A long time ago I learned about that the hard way. The tines are always down.  Some more track pics...


----------



## tjcruiser (Jan 10, 2010)

Stainless dog fasteners?

Grading / soil work looks excellent ... smooooooth. Let the green stuff grow, though!

TJ


----------



## tooter (Feb 26, 2010)

Yeah, I'm thinking about years later and don't want anything getting rusted together. The ground will gradually look more natural for that old overgrown abandoned narrow gauge look.


----------



## cbarm (Apr 15, 2011)

NICE goin Tooter!! Your trackwork is comin along great!! Still gotta get that beer spur in to the neighbours before summer is in full swing tho...


----------



## Canazar (Feb 20, 2012)

That is hardcore.
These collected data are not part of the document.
(* ===== verification/SessionKeys.v ===== *)
(** * The keys of sessions ([backend/shared/common/src/session_keys.rs], the
    claims and the revocation records of [api/src/middleware.rs])

    A session is a token signed with the first of the listed keys, which names
    it; every listed key verifies, so that keys rotate: add, promote, retire. *)

From stdpp Require Import base tactics option numbers list gmap.
From Stdlib Require Import ZArith Lia String Ascii.
From S2P Require Import Prelude RustStr Errors Sealed.

Definition SPKI_PREFIX : bytes := [48; 42; 48; 5; 6; 3; 43; 101; 112; 3; 33; 0].
Definition PUBLIC_KEY_BYTES : Z := 32.

(** [middleware.rs]; times are seconds. *)
Module SessionClaims.
Record t := {
  sub : Uuid; email : str; is_instance_admin : bool; iat : Z; exp : Z; jti : option Uuid; token_type : str; invite_id : option Uuid;
}.
End SessionClaims.

Module RevocationMark.
Record t := { at_ : Z; except_jti : option Uuid }.
(** [RevocationRecord::covers] *)
Definition covers (r : t) (c : SessionClaims.t) : bool :=
  if at_ r <? SessionClaims.iat c then false
  else negb (match except_jti r, SessionClaims.jti c with
             | Some except, Some jti => bool_decide (except = jti)
             | _, _ => false
             end).
End RevocationMark.

Inductive JwtAlgorithm := EdDSA | OtherAlgorithm.
Module JwtHeader.
Record t := { alg : JwtAlgorithm; kid : option str }.
End JwtHeader.

(** The cryptography and [jsonwebtoken]: the public half of a private key, the
    header of a token, signing, and verifying at a time in seconds. *)
Class Jwt := {
  ed25519_public : bytes -> option bytes;
  decode_header : str -> option JwtHeader.t;
  jwt_encode : JwtHeader.t -> SessionClaims.t -> bytes -> option str;
  jwt_decode : bytes -> Z -> str -> option SessionClaims.t;
  base64_encode : bytes -> str;
}.
(** A token names its header and its claims; the public half of the key it was
    signed with verifies it until it expires, a minute of leeway later at the
    latest. *)
Definition JWT_LEEWAY : Z := 60.
Class JwtLaws (J : Jwt) := {
  decode_header_encode : forall h c key token, jwt_encode h c key = Some token -> decode_header token = Some h;
  jwt_decode_encode : forall h c key public token now, jwt_encode h c key = Some token -> ed25519_public key = Some public ->
    now <= SessionClaims.exp c -> jwt_decode public now token = Some c;
  jwt_decode_only : forall h c c' key public token now, jwt_encode h c key = Some token -> ed25519_public key = Some public ->
    jwt_decode public now token = Some c' -> c' = c;
  jwt_decode_expired : forall h c key public token now, jwt_encode h c key = Some token -> ed25519_public key = Some public ->
    SessionClaims.exp c + JWT_LEEWAY < now -> jwt_decode public now token = None;
}.

Module VerifyingKeys.
(** In the order of the list; the key of a name. *)
Record t := { order : list (str * bytes); keys : gmap str bytes }.
End VerifyingKeys.
Module SigningKeys.
Record t := { current : str; encoding : bytes; verifying : VerifyingKeys.t }.
End SigningKeys.

Section session_keys.
Context `{Sealing} `{Jwt}.

Fixpoint session_entries (entries : list str) (seen : gset str) : result str (list (str * bytes)) :=
  match entries with
  | [] => Ok []
  | entry :: entries =>
      match split_once 58 entry with
      | None => Err ($"every entry must be id:base64-key")
      | Some (id, encoded) =>
          if bool_decide (id = []) || negb (forallb key_id_char id) then
            Err ($"key id " ++ debug_str id ++ $" must be letters, digits, '-' or '_'")
          else if bool_decide (id ∈ seen) then Err ($"key id " ++ debug_str id ++ $" appears twice")
          else
            match base64_decode (trim encoded) with
            | None => Err ($"key " ++ debug_str id ++ $" is not base64")
            | Some key => rest ← session_entries entries ({[id]} ∪ seen); Ok ((id, key) :: rest)
            end
      end
  end.
(** [entries] *)
Definition parse_session_entries (raw : str) : result str (list (str * bytes)) :=
  out ← session_entries (key_entries raw) ∅;
  match out with [] => Err ($"no key given") | _ => Ok out end.

Fixpoint strip_bytes (p b : bytes) : option bytes :=
  match p, b with
  | [], b => Some b
  | x :: p, y :: b => if x =? y then strip_bytes p b else None
  | _ :: _, [] => None
  end.

Definition from_public (order : list (str * bytes)) : VerifyingKeys.t :=
  {| VerifyingKeys.order := order; VerifyingKeys.keys := list_to_map order |}.

Fixpoint each_ok {A B} (f : A -> result str B) (l : list A) : result str (list B) :=
  match l with [] => Ok [] | x :: l => y ← f x; ys ← each_ok f l; Ok (y :: ys) end.

Definition public_entry (e : str * bytes) : result str (str * bytes) :=
  match strip_bytes SPKI_PREFIX e.2 with
  | Some key => if Z.of_nat (length key) =? PUBLIC_KEY_BYTES then Ok (e.1, key) else Err ($"key " ++ debug_str e.1 ++ $" is not an Ed25519 public key")
  | None => Err ($"key " ++ debug_str e.1 ++ $" is not an Ed25519 public key")
  end.
Definition parse_verifying (raw : str) : result str VerifyingKeys.t :=
  es ← parse_session_entries raw; order ← each_ok public_entry es; Ok (from_public order).

Definition private_entry (e : str * bytes) : result str (str * bytes) :=
  match ed25519_public e.2 with
  | None => Err ($"key " ++ debug_str e.1 ++ $" is not an Ed25519 private key in PKCS#8")
  | Some public =>
      if Z.of_nat (length public) =? PUBLIC_KEY_BYTES then Ok (e.1, public) else Err ($"key " ++ debug_str e.1 ++ $" has no 32-byte public half")
  end.
Definition parse_signing (raw : str) : result str SigningKeys.t :=
  es ← parse_session_entries raw; public ← each_ok private_entry es;
  match head es with
  | None => Err ($"no key given")
  | Some (id, der) => Ok {| SigningKeys.current := id; SigningKeys.encoding := der; SigningKeys.verifying := from_public public |}
  end.

Definition listing (v : VerifyingKeys.t) : str :=
  let texts := (fun e : str * bytes => e.1 ++ $":" ++ base64_encode (SPKI_PREFIX ++ e.2)) <$> VerifyingKeys.order v in
  match texts with [] => [] | t :: ts => t ++ mjoin ((fun t => $"," ++ t) <$> ts) end.

(** [VerifyingKeys::decode], whose errors all its callers treat alike. *)
Definition decode_session (v : VerifyingKeys.t) (now : Z) (token : str) : option SessionClaims.t :=
  header ← decode_header token;
  match JwtHeader.alg header with
  | OtherAlgorithm => None
  | EdDSA => kid ← JwtHeader.kid header; key ← VerifyingKeys.keys v !! kid; jwt_decode key now token
  end.
(** [SigningKeys::encode] *)
Definition encode_session (k : SigningKeys.t) (c : SessionClaims.t) : option str :=
  jwt_encode {| JwtHeader.alg := EdDSA; JwtHeader.kid := Some (SigningKeys.current k) |} c (SigningKeys.encoding k).
End session_keys.

(** ** Rotation *)

Section laws.
Context `{Sealing} `{JwtLaws}.

Lemma session_entries_NoDup es seen out : session_entries es seen = Ok out -> NoDup out.*1 /\ forall id, id ∈ out.*1 -> id ∉ seen.
Proof.
  revert seen out. induction es as [|e es IH]; cbn [session_entries]; intros seen out E.
  { injection E as <-. split; [constructor|]. cbn. set_solver. }
  repeat case_match; try done; subst. apply bind_Ok in E as (rest & Er & E). injection E as <-. apply IH in Er as [Hnd Hs].
  case_bool_decide; [done|]. cbn. split; [constructor; [|done]|]; [intros Hin; apply Hs in Hin; set_solver|].
  intros id [->|Hin]%elem_of_cons; [done|]. apply Hs in Hin. set_solver.
Qed.
Lemma each_ok_fst {B} (f : str * bytes -> result str (str * B)) es out :
  (forall e y, f e = Ok y -> y.1 = e.1) -> each_ok f es = Ok out -> out.*1 = es.*1.
Proof.
  intros Hf. revert out. induction es as [|e es IH]; cbn; intros out E; [by injection E as <-|].
  apply bind_Ok in E as (y & Ey & E). apply bind_Ok in E as (ys & Eys & E). injection E as <-. cbn. f_equal; auto.
Qed.

(** The key a parsed ring signs with is one it verifies with. *)
Lemma parse_signing_current raw k : parse_signing raw = Ok k -> exists public,
  ed25519_public (SigningKeys.encoding k) = Some public /\ VerifyingKeys.keys (SigningKeys.verifying k) !! SigningKeys.current k = Some public.
Proof.
  unfold parse_signing. intros E. apply bind_Ok in E as (es & Ees & E). apply bind_Ok in E as (public & Ep & E).
  destruct es as [|[id der] es]; [done|]. cbn in E. injection E as <-. cbn in *.
  apply bind_Ok in Ep as (y & Ey & Ep). apply bind_Ok in Ep as (ys & Eys & Ep). injection Ep as <-.
  unfold private_entry in Ey. cbn in Ey. destruct (ed25519_public der) as [p|]; [|done]. case_match; [|done]. injection Ey as <-.
  exists p. split; [done|]. cbn. apply lookup_insert_eq.
Qed.

(** A session outlives the rotation of the keys.  A token signed with the first
    key of one list verifies under every list that still names that key with
    the same public half, wherever it stands, until the token expires; under a
    list that no longer names it, and after the leeway, it does not. *)
Theorem sessions_outlive_rotation raw k v c token now :
  parse_signing raw = Ok k -> encode_session k c = Some token ->
  decode_session v now token =
    match VerifyingKeys.keys v !! SigningKeys.current k with
    | Some public => jwt_decode public now token
    | None => None
    end /\
  (VerifyingKeys.keys v !! SigningKeys.current k = VerifyingKeys.keys (SigningKeys.verifying k) !! SigningKeys.current k ->
    (now <= SessionClaims.exp c -> decode_session v now token = Some c) /\
    (SessionClaims.exp c + JWT_LEEWAY < now -> decode_session v now token = None)).
Proof.
  intros Hk E. apply parse_signing_current in Hk as (public & Hp & Hv). unfold encode_session in E.
  assert (Ed : decode_session v now token = match VerifyingKeys.keys v !! SigningKeys.current k with
    | Some public => jwt_decode public now token | None => None end).
  { unfold decode_session. rewrite (decode_header_encode _ _ _ _ E). cbn. by destruct (VerifyingKeys.keys v !! _). }
  split; [exact Ed|]. intros Hkey. rewrite Ed, Hkey, Hv.
  split; intros Hnow; [by eapply jwt_decode_encode|by eapply jwt_decode_expired].
Qed.
End laws.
I admit, I am jealous. Nicely done.


----------



## Kwikster (Feb 22, 2012)

Making me wish I could afford to do that. Got a fairly flat 1.5 acre yard to work with. IF I got ambitious, I have an additional 4.5 acres of woods with some rather good trails. But, If I did that, I'd want a loco and a few flat cars so I could haul out my firewood


----------



## gunrunnerjohn (Nov 10, 2010)

Love the tagline Kwikster, I may steal it!  Truer words have seldom been spoken!


----------